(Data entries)
++++++++++
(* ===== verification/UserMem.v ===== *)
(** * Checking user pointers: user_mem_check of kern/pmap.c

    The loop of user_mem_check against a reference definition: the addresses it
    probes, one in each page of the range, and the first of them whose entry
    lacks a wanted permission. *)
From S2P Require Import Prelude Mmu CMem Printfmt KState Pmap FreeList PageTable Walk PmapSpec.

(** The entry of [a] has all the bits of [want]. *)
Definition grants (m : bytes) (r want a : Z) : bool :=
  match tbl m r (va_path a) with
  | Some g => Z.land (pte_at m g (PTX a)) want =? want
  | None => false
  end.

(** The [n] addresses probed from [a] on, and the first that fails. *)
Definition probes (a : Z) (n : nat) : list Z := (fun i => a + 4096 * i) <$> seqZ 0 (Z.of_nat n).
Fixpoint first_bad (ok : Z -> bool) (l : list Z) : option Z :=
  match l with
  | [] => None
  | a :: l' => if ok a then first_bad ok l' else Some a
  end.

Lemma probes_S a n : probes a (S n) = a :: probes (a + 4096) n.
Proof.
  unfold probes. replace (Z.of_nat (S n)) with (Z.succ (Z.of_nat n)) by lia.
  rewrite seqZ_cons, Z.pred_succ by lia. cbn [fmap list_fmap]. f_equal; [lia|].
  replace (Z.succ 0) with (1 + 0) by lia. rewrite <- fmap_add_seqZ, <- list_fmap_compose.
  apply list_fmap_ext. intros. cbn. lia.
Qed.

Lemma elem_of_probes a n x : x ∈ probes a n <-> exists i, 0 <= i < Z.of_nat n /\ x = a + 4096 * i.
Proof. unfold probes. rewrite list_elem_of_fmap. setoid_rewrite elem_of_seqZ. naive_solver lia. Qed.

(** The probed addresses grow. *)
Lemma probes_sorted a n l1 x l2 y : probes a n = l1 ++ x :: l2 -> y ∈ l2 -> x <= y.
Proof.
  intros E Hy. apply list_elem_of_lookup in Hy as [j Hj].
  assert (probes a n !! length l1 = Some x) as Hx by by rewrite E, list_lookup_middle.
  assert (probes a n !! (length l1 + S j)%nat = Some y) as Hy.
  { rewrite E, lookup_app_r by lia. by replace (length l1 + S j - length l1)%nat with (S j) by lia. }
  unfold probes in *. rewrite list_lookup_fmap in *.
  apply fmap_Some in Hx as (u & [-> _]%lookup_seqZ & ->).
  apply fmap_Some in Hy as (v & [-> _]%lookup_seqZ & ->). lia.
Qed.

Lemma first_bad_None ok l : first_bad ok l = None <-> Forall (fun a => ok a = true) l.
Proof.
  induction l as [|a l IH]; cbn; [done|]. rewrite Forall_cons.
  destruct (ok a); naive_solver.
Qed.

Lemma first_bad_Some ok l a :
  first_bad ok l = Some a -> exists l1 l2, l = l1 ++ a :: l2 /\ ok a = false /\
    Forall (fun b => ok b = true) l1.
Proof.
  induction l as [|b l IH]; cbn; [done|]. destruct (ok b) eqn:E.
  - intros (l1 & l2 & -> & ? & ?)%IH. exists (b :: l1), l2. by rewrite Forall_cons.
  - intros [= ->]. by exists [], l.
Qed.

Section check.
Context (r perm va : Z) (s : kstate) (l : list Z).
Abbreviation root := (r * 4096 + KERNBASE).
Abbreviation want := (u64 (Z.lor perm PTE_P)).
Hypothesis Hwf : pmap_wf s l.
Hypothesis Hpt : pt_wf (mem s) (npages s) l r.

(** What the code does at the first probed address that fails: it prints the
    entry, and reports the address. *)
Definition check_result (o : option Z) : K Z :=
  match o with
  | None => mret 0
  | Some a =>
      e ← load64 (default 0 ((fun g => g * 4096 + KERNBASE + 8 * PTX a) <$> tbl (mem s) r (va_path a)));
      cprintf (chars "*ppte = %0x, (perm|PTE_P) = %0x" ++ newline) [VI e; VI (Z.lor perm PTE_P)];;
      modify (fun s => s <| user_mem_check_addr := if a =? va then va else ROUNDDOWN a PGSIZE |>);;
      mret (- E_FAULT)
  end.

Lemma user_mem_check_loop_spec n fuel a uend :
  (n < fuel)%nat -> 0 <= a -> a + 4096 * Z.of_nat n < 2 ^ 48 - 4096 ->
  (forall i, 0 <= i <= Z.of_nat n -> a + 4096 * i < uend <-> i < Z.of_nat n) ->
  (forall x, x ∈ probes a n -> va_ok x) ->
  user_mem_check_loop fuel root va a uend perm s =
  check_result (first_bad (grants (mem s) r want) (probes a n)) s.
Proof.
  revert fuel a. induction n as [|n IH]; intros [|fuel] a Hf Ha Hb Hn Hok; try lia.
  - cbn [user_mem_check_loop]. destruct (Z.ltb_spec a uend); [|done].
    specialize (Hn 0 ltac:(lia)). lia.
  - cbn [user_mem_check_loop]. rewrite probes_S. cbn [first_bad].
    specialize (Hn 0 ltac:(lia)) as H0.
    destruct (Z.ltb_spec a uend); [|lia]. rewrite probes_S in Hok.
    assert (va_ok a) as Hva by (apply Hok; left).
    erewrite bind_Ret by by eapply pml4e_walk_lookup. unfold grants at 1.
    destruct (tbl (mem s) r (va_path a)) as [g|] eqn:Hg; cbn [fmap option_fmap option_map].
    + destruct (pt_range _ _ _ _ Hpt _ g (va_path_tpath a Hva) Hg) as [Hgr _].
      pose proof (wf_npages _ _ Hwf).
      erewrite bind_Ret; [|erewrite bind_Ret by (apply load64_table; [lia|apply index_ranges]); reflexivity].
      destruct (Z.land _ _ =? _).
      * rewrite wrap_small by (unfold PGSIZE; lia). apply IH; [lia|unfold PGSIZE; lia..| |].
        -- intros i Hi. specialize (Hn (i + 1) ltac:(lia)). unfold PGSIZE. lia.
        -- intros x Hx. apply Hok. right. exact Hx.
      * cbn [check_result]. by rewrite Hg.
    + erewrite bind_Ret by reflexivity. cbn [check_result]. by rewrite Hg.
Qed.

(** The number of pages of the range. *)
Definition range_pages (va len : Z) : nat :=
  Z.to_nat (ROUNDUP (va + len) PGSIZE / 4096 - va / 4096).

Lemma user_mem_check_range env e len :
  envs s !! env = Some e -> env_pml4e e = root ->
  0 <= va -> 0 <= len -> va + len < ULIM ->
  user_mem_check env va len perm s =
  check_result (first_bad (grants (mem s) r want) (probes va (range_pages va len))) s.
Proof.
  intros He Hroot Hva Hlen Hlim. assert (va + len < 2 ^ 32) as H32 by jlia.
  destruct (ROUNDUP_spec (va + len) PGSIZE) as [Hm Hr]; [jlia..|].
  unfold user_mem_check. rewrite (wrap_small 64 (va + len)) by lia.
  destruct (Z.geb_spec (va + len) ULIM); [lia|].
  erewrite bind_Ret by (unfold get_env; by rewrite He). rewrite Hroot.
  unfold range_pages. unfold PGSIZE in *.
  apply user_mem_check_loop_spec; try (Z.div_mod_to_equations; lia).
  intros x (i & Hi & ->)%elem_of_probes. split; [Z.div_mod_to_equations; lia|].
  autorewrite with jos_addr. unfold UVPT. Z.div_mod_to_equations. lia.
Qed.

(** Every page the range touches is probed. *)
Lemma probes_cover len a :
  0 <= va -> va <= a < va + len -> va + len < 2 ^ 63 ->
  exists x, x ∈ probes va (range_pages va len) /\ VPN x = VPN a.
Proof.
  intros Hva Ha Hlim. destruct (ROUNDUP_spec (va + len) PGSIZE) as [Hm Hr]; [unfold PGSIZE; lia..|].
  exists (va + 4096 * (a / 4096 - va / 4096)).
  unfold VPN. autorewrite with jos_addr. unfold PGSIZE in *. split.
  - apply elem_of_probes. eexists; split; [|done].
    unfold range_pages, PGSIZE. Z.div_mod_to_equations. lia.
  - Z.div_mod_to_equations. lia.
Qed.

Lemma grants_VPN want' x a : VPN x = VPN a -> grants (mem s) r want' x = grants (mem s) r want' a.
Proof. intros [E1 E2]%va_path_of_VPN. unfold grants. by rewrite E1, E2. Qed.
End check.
++++++++++
Work required
Of the entries above, repeat exactly the lines between the line with "destruct (tbl (mem" and the line with "envs s !! env", inclusive, and no others.

Exercise result
    destruct (tbl (mem s) r (va_path a)) as [g|] eqn:Hg; cbn [fmap option_fmap option_map].
    + destruct (pt_range _ _ _ _ Hpt _ g (va_path_tpath a Hva) Hg) as [Hgr _].
      pose proof (wf_npages _ _ Hwf).
      erewrite bind_Ret; [|erewrite bind_Ret by (apply load64_table; [lia|apply index_ranges]); reflexivity].
      destruct (Z.land _ _ =? _).
      * rewrite wrap_small by (unfold PGSIZE; lia). apply IH; [lia|unfold PGSIZE; lia..| |].
        -- intros i Hi. specialize (Hn (i + 1) ltac:(lia)). unfold PGSIZE. lia.
        -- intros x Hx. apply Hok. right. exact Hx.
      * cbn [check_result]. by rewrite Hg.
    + erewrite bind_Ret by reflexivity. cbn [check_result]. by rewrite Hg.
Qed.

(** The number of pages of the range. *)
Definition range_pages (va len : Z) : nat :=
  Z.to_nat (ROUNDUP (va + len) PGSIZE / 4096 - va / 4096).

Lemma user_mem_check_range env e len :
  envs s !! env = Some e -> env_pml4e e = root ->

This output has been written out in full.